You know,
@Slim Jim, I used to only be able to grieve for others, never for myself. And inside me there was this tiny black hole just hovering at the edge of my consciousness. I had a Great Wall of China in my mind that I had no idea existed, behind which I had shoved all the dark things that happened in my childhood, because that is how children survive trauma when they can't process it with anyone. And all the footage in my head of terrible things from my childhood was silent, and I felt numb when it played in my head. I could see it all, but I felt nothing. And I felt the most important thing was just to live well in spite of all of that, and not to be causing hell to others. For what had happened, I felt nothing - a big yawning chasm.
Until my early 40s. Cue vivid flashback nightmares, this time with all the sound turned up and with the same terrifying feelings I had felt when I was little, that my brain had stored up for all those years. Well, that got my attention. Then I was diagnosed with complex PTSD. Wow. Emotions are also data - and it's amazing what my own brain had held back. The thing is, I needed those emotions - so that I could grieve for the little girl that these things had happened to, who had had to deal with all of these things alone, with not a soul to breathe a word to. Because otherwise there would be hell to pay.
And I needed to feel those emotions, so that I could be more integrated. So I spent half a year working part-time, feeling these feelings, processing the flood of flashbacks, thinking about everything so differently, with the missing information restored. I was lucky I had the breathing space to do it - we were on our smallholding by then, and we had enough to eat and pay the bills. I suspect if the breathing space hadn't been there, those emotions would still be dammed up behind the Great Wall of China.
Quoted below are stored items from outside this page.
(** C1 as worded fails when the table already has one of the target
    columns: the first run then adds only the other one. *)
Lemma first_run_adds_only_missing :
  added (run half_done).2 = ["site_livraison"] ∧
  added (run half_done).2 ≠ ["address_vente"; "site_livraison"] ∧
  added (run (after half_done (run half_done).2)).2 = [].
Proof. vm_compute. repeat split. discriminate. Qed.



(** C5. Whatever the targets -- a superset of the existing columns or
    not -- and however the run ends, every table keeps the columns it
    had, in place and unchanged (name, declared type, stored cells):
    the run only appends columns. *)
Theorem non_destructive h tbl targets T t :
  disk h !! T = Some t →
  let p := (evolve_run h tbl targets).2 in
  (∃ ext, db p !! T = Some (t ++ ext)) ∧
  (∀ c col, get_column (disk h) T c = Some col → get_column (db p) T c = Some col) ∧
  (run h).2 = (evolve_run h "pop_config" pop_config_columns).2.
Proof.
  intros Ht p. split; [|split].
  - by apply (evolve_run_grows h tbl targets).
  - intros c col. apply get_column_grows, evolve_run_grows.
  - by rewrite run_evolve.
Qed.

Lemma non_destructive_witness :
  get_column (db (run half_done).2) "pop_config" "address_vente" = Some col_av_int.
Proof.
  destruct (non_destructive half_done "pop_config" pop_config_columns
              "pop_config" [col_id; col_av_int]) as (_ & H & E).
  - reflexivity.
  - rewrite E. apply H. reflexivity.
Defined.




Lemma attempted_add_events tbl l :
  omap (λ ev : db_op * option string,
          match ev with
          | (AddColumn _ c _, _) => Some c
          | _ => None
          end) (add_event tbl <$> l) = l.*1.
Proof. induction l as [|cty l IH]; [done|]. cbn. by rewrite IH. Qed.

Lemma db_errors_add_events tbl l :
  omap (λ ev : db_op * option string,
          match ev with
          | (op, Some e) => Some (op, e)
          | _ => None
          end) (add_event tbl <$> l) = [].
Proof. induction l as [|cty l IH]; [done|]. cbn. by rewrite IH. Qed.

(** C3, as the script has it.  When the database refuses the [ADD
    COLUMN] of a column the table lacks, the columns added before it
    stay in the table and nothing after it is tried.  The script raises
    nothing: it prints the progress line of the refused column and then
    [Migration failed:] followed by the database's message, which is all
    the failure line carries. *)
Theorem partial_failure h tbl pre c ty post e t :
  db_path ∈ fs h →
  refuses h (Connect db_path) = None → refuses h (TableInfo tbl) = None →
  disk h !! tbl = Some t →
  exact_names t (pre ++ [(c, ty)]).*1 → distinct_names (pre ++ [(c, ty)]).*1 →
  (∀ cty, cty ∈ pre → refuses h (AddColumn tbl cty.1 cty.2) = None) →
  c ∉ names t → refuses h (AddColumn tbl c ty) = Some e →
  let r := evolve_run h tbl (pre ++ (c, ty) :: post) in
  r.1 = Ok tt ∧
  added r.2 = (missing (names t) pre).*1 ∧
  (∃ t', db r.2 !! tbl = Some t' ∧
         names t' = names t ++ (missing (names t) pre).*1) ∧
  attempted r.2 = (missing (names t) pre).*1 ++ [c] ∧
  db_errors r.2 = [(AddColumn tbl c ty, e)] ∧
  stdout r.2 = (progress_line (names t) <$> pre) ++
                 ["Adding column " +:+ c +:+ "..."; "Migration failed: " +:+ e].
Proof.
  intros Hfs Hc Hi Ht Hex Hnd Hpre Hout Hr r.
  destruct (missing_conditions t _ Hex Hnd) as [Hm1 Hm2].
  assert (has_column t c = false) as Hhas.
  { apply (Hm1 (c, ty)). apply list_elem_of_filter. split; [done|].
    apply elem_of_app. right. left. }
  subst r. rewrite (evolve_run_refused h tbl pre c ty post e t); try done.
  - cbn [fst snd db stdout]. unfold added, attempted, db_errors. cbn [db_log].
    cbn [omap list_omap].
    rewrite !omap_app, added_add_events, attempted_add_events, db_errors_add_events.
    cbn [omap list_omap app]. rewrite ?app_nil_r, lookup_insert_eq.
    repeat split; try done. eexists. split; [done|].
    apply names_foldl_add_column.
  - intros cty Hcty. apply list_elem_of_filter in Hcty as [Hno Hin]. split.
    + apply (Hm1 cty). apply list_elem_of_filter. split; [done|].
      apply elem_of_app. by left.
    + by apply Hpre.
Qed.

Lemma partial_failure_witness :
  let r := run full_second in
  added r.2 = ["address_vente"] ∧
  attempted r.2 = ["address_vente"; "site_livraison"] ∧
  stdout r.2 = ["Adding column address_vente..."; "Adding column site_livraison...";
                "Migration failed: database or disk is full"].
Proof.
  destruct (partial_failure full_second "pop_config" [("address_vente", "TEXT")]
              "site_livraison" "TEXT" [] "database or disk is full" [col_id; col_nm])
    as (_ & A & _ & T & _ & O).
  - vm_compute. reflexivity.
  - reflexivity.
  - reflexivity.
  - reflexivity.
  - intros c Hc. vm_compute in Hc. vm_compute.
    apply list_elem_of_In in Hc. cbn in Hc.
    destruct Hc as [<-|[<-|[]]]; discriminate.
  - vm_compute. repeat constructor; rewrite list_elem_of_In; cbn; intuition discriminate.
  - intros cty Hcty. apply list_elem_of_In in Hcty. cbn in Hcty.
    destruct Hcty as [<-|[]]. reflexivity.
  - intros Hin. apply list_elem_of_In in Hin. cbn in Hin. intuition discriminate.
  - reflexivity.
  - rewrite run_evolve. exact (conj A (conj T O)).
Defined.

(** C3 as worded fails on what the error identifies: a disk that fills
    up at the first column and one that fills up at the second end with
    the same failure line, and neither run raises; only the progress
    lines before it tell the two apart. *)
Lemma failure_line_names_no_column :
  (run full_first).1 = Ok tt ∧ (run full_second).1 = Ok tt ∧
  last (stdout (run full_first).2) = Some "Migration failed: database or disk is full" ∧
  last (stdout (run full_second).2) = Some "Migration failed: database or disk is full" ∧
  attempted (run full_first).2 = ["address_vente"] ∧
  attempted (run full_second).2 = ["address_vente"; "site_livraison"] ∧
  added (run full_first).2 = [] ∧
  added (run full_second).2 = ["address_vente"] ∧
  last (attempted (run full_first).2) ≠ last (attempted (run full_second).2).
Proof. vm_compute. repeat split; discriminate. Qed.

(** C7, as the script has it.  No run raises.  A database error that
    arises is the only one of its run, and the script's last output line
    is [Migration failed:] followed by the database's own message; the
    script adds no table or column name to it.  A run on an existing
    file without a database error ends with the success line.  What a
    run shows is its output and the change of the catalog. *)
Theorem errors_are_printed h tbl targets :
  let r := evolve_run h tbl targets in
  r.1 = Ok tt ∧
  stdout r.2 ≠ [] ∧
  (∀ op e, (op, e) ∈ db_errors r.2 →
     db_errors r.2 = [(op, e)] ∧
     last (stdout r.2) = Some ("Migration failed: " +:+ e)) ∧
  (db_errors r.2 = [] → db_path ∈ fs h →
     last (stdout r.2) = Some "Migration completed successfully.") ∧
  run h = evolve_run h "pop_config" pop_config_columns.
Proof.
  intros r. destruct (decide (db_path ∈ fs h)) as [Hfs|Hfs].
  - destruct (evolve_outcome h tbl targets Hfs) as [Hok Hend]. fold r in Hok, Hend.
    split; [done|]. split; [|split; [|split]].
    + intros Hnil. rewrite Hnil in Hend. by destruct Hend as [[_ ?]|(? & _ & ?)].
    + intros op e Hin. destruct Hend as [[(Herr & _) _]|(e' & [(op' & Herr & _) _] & Hout)].
      * rewrite Herr in Hin. by apply elem_of_nil in Hin.
      * rewrite Herr in Hin. apply list_elem_of_singleton in Hin as [= -> ->]. done.
    + intros Hnil _. destruct Hend as [[_ ?]|(e' & [(op' & Herr & _) _] & _)]; [done|].
      by rewrite Hnil in Herr.
    + apply run_evolve.
  - subst r. rewrite evolve_run_no_file by done. cbn.
    split; [done|]. split; [done|]. split; [|split].
    + intros op e Hin. by apply elem_of_nil in Hin.
    + done.
    + apply run_evolve.
Qed.

(** C7 as worded fails: the disk fills up at the second column, and the
    run ends normally after printing; the failure line is the one a full
    disk at the first column gives; and the first column stays added. *)
Lemma error_is_printed_not_raised :
  db_errors (run full_second).2 =
    [(AddColumn "pop_config" "site_livraison" "TEXT", "database or disk is full")] ∧
  (run full_second).1 = Ok tt ∧
  (∀ e, (run full_second).1 ≠ Raise e) ∧
  stdout (run full_second).2 =
    ["Adding column address_vente..."; "Adding column site_livraison...";
     "Migration failed: database or disk is full"] ∧
  last (stdout (run full_first).2) = last (stdout (run full_second).2) ∧
  names <$> db (run full_second).2 !! "pop_config" = Some ["id"; "name"; "address_vente"].
Proof. vm_compute. repeat split; discriminate. Qed.

(** C8, as the script has it.  The script is handed no connection: on a
    host that has the file its first database call is its own
    [connect], and when no database call fails its last one is its own
    [close], after which no connection is open. *)
Theorem script_owns_connection h tbl targets :
  db_path ∈ fs h →
  let p := (evolve_run h tbl targets).2 in
  handles (boot h) = 0 ∧
  head (db_log p) = Some (Connect db_path, refuses h (Connect db_path)) ∧
  (db_errors p = [] → last (db_log p) = Some (Close, None) ∧ handles p = 0) ∧
  (run h).2 = (evolve_run h "pop_config" pop_config_columns).2.
Proof.
  intros Hfs p. destruct (evolve_outcome h tbl targets Hfs) as [_ Hend]. fold p in Hend.
  split; [done|]. split; [|split].
  - by destruct Hend as [[(_ & _ & ? & _) _]|(e & [_ ?] & _)].
  - intros Hnil. destruct Hend as [[(_ & ? & _ & ?) _]|(e & [(op & Herr & _) _] & _)]; [done|].
    by rewrite Hnil in Herr.
  - by rewrite run_evolve.
Qed.

Lemma script_owns_connection_witness :
  head (db_log (run shop).2) = Some (Connect db_path, None) ∧
  last (db_log (run shop).2) = Some (Close, None) ∧
  handles (run shop).2 = 0.
Proof.
  destruct (script_owns_connection shop "pop_config" pop_config_columns)
    as (_ & H & L & E).
  - vm_compute. reflexivity.
  - rewrite E. destruct L as [L1 L2]; [reflexivity|]. exact (conj H (conj L1 L2)).
Defined.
What I learnt was that the little child I had been was as important as any other little child, who if you or I were to see in her despair, we would come to the aid of. And since nobody did, in those moments, I had to go back and be there for that little girl, in retrospect, in those moments. Like travelling down the Pensieve.
And I can't tell you the difference that made...it was the biggest revelation in my life. It shook things up like you wouldn't believe. I am no longer divided, and what I understood from that helps me to live better.